LB – A Secretaria de Assistência à Saúde criou, em abril de 2002, mecanismos para a organização e implantação de Redes Estaduais de Assistência à Saúde do Idoso. E isso muita gente não sabe. Não há divulgação pela mídia. O que também me deixa muito triste. Os "Centros de Referência" no Brasil são responsáveis pelo diagnóstico, tratamento e acompanhamento dos pacientes; orientação aos familiares e cuidadores e o que mais for necessário aos Portadores da Doença de Alzheimer. Imagine quanta gente poderia ser beneficiada se soubesse que há um lugar onde buscar ajuda. A família pode receber ajuda com relação a remédios, fisioterapia, enfermagem, terapia ocupacional, fonoaudiologia, ter acesso a psicólogos e nutricionistas.

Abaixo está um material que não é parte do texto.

(** The host fires timers one after the other, as late as the list says. *)
Fixpoint run (lateness : list Q) (el : EventLoop) : Result EventLoop :=
  match lateness with
  | [] => Ok el
  | late :: lateness' => el' <- fire late el ;; run lateness' el'
  end.

End TimePoint.

(* ================================================================== *)
(** ** The host's time zone

    [new Date(year, month, 0)] takes its arguments as local time and
    [getDate] answers in local time.  Above the host is in UTC.  Here the
    zone of the host is a parameter: the same operations of ECMA-262 with
    the host's offset, and the constructor of [TimePoint] over them. *)
(* ================================================================== *)

(** [LocalTZA(t, isUTC)]: the offset of local time from UTC, in
    milliseconds, that the host has for the time value [t]; [isUTC] says
    whether [t] is a UTC time value or a local one. *)
Record TimeZone : Type := mkTimeZone { LocalTZA : Z -> bool -> Z }.

(** [LocalTime(t) = t + LocalTZA(t, true)] *)
Definition LocalTime_in (zone : TimeZone) (t : Z) : Z :=
  (t + LocalTZA zone t true)%Z.

(** [UTC(t) = t - LocalTZA(t, false)], [NaN] when [t] is not finite. *)
Definition UTC_in (zone : TimeZone) (t : number) : number :=
  match t with
  | Fin a => (t - num (LocalTZA zone (Qtrunc a) false))%js
  | _ => NaN
  end.

(** [new Date(year, month, date)] *)
Definition new_Date_ymd_in (zone : TimeZone) (year month date : number) : Date :=
  let yr := MakeFullYear year in
  let finalDate := MakeDate (MakeDay yr month date) (num 0) in
  mkDate (TimeClip (UTC_in zone finalDate)).

(** [getDate()] *)
Definition getDate_in (zone : TimeZone) (d : Date) : number :=
  match getTime d with
  | Fin t => num (DateFromTime (LocalTime_in zone (Qtrunc t)))
  | _ => NaN
  end.

(** The zone of UTC, and a zone at a constant offset from it. *)
Definition utc_zone : TimeZone := mkTimeZone (fun _ _ => 0%Z).
Definition constant_zone (offset : Z) : TimeZone := mkTimeZone (fun _ _ => offset).

(** The constructor of [TimePoint] on a host in the zone [zone]. *)
Definition new_TimePoint_in (zone : TimeZone) (host : Platform)
    (input : TimePointInput) : Result TimePoint :=
  match input with
  | InString s => Ok (from_string host s)
  | InDate d => Ok (from_date d)
  | InNumber n => Ok (from_number n)
  | InPeriod p => Ok (from_period p)
  | InEpochDescription b => Ok (from_period (new_TimePeriod (InBreakdown b)))
  | InDescription (mkDescription year month day hour minute second timezone) =>
      throw_if (existsb (fun v => (v %% num 1 >? num 0)%js)
                        [year; month; day; hour; minute])
               invalid_descriptor ;;
      throw_if ((month <? num 1) || (month >? num 12))%js
               (RangeError "Invalid month") ;;
      let maxDay := getDate_in zone (new_Date_ymd_in zone year month (num 0)) in
      throw_if ((day <? num 1) || (day >? maxDay))%js
               (RangeError "Invalid day") ;;
      throw_if ((hour <? num 0) || (hour >=? num 24))%js
               (RangeError "Invalid hour") ;;
      throw_if ((minute <? num 0) || (minute >=? num 60))%js
               (RangeError "Invalid minute") ;;
      throw_if ((second <? num 0) || (second >=? num 60))%js
               (RangeError "Invalid second") ;;
      let pad := fun n => padStart 2 (Number_toString host n) in
      let month0 := pad month in
      let day0 := pad day in
      let hour0 := pad hour in
      let minute0 := pad minute in
      let second0 := pad second in
      Ok (from_period (unixEpoch (from_string host
        (Number_toString host year ++ "-" ++ month0 ++ "-" ++ day0 ++ " "
         ++ hour0 ++ ":" ++ minute0 ++ ":" ++ second0 ++ " " ++ timezone)%string)))
  end.

(** An event loop with nothing pending. *)
Definition idle (clock : number) : EventLoop := mkEventLoop clock [] [].

(** The timers armed so far, in order. *)
Definition armed (el : EventLoop) : list Timer :=
  flat_map (fun e => match e with Armed t => [t] | Ran _ => [] end) (trace el).

(** The times at which the callback ran. *)
Definition ran (el : EventLoop) : list number :=
  flat_map (fun e => match e with Armed _ => [] | Ran c => [c] end) (trace el).

(* ================================================================== *)
(** ** The decomposition algorithm as the specification words it *)
(* ================================================================== *)

(** "For every unit, the entry is included in the result only if
    [includeZero] is true or [amount != 0]." *)
Definition include_entry (includeZero : bool) (result : Breakdown)
    (unit : TimeUnit) (amount : number) : Breakdown :=
  if includeZero || (amount !== num 0)%js then obj_set result unit amount else result.

(** "For each unit in significance order except the last:
    [amount = floor(remaining / divisor)]; [remaining -= amount * divisor].
    For the last unit: if [floatLast] is true, [amount = remaining / divisor];
    otherwise [amount = floor(remaining / divisor)] and the remainder is
    dropped."  The position in the list decides which unit is the last. *)
Fixpoint decompose_spec (floatLast includeZero : bool) (remaining : number)
    (sorted : list TimeUnit) (result : Breakdown) : Breakdown :=
  match sorted with
  | [] => result
  | unit :: rest =>
      let divisor := divisors unit in
      match rest with
      | [] =>
          let amount :=
            if floatLast then (remaining / divisor)%js
            else Math_floor (remaining / divisor)%js in
          include_entry includeZero result unit amount
      | _ :: _ =>
          let amount := Math_floor (remaining / divisor)%js in
          let remaining := (remaining - amount * divisor)%js in
          decompose_spec floatLast includeZero remaining rest
                         (include_entry includeZero result unit amount)
      end
  end.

Quem deseja conhecer os endereços dos Centros de Referência (para se cadastrar) é só entrar no site da Associação Brasileira de Alzheimer do Rio de Janeiro (www.abrazrj.com.br*). Ou procurar informações no Hospital Universitário Antonio Pedro, em Niterói.

LIG – O que é preciso para o Brasil melhorar a qualidade de vida dos portadores do mal de Alzheimer?

LB – Primeiramente, é fundamental que a família entenda a doença. Há uma ignorância generalizada no país sobre o assunto. Não falo somente da ignorância familiar. Falo do despreparo de profissionais nas áreas de saúde, política, justiça, para o tema "idoso".
Tivemos muitos problemas com especialistas de diversas áreas da saúde que não conduziram, adequadamente, tratamentos para os problemas de nossa mãe por ignorarem os sintomas da doença. Não faziam a menor idéia de como lidar com ela, como conduzir uma entrevista, como manipulá-la, como entender o que ela sentia e como nos reportar o que deveríamos fazer. Não sabiam. Simplesmente não sabem.

Na justiça, também tivemos problemas sérios por desconhecimento total e tamanha alienação do Juiz da Vara de Família sobre a doença. Fazendo de um processo de interdição uma eterna e desgastante ‘via crucis' para nossa mãe que já padecia dos primeiros sintomas e necessitava urgente de cuidados especiais. Não desejo o que passamos para o pior inimigo. Esse é o meu objetivo. Evitar que outros passem pelo que passei.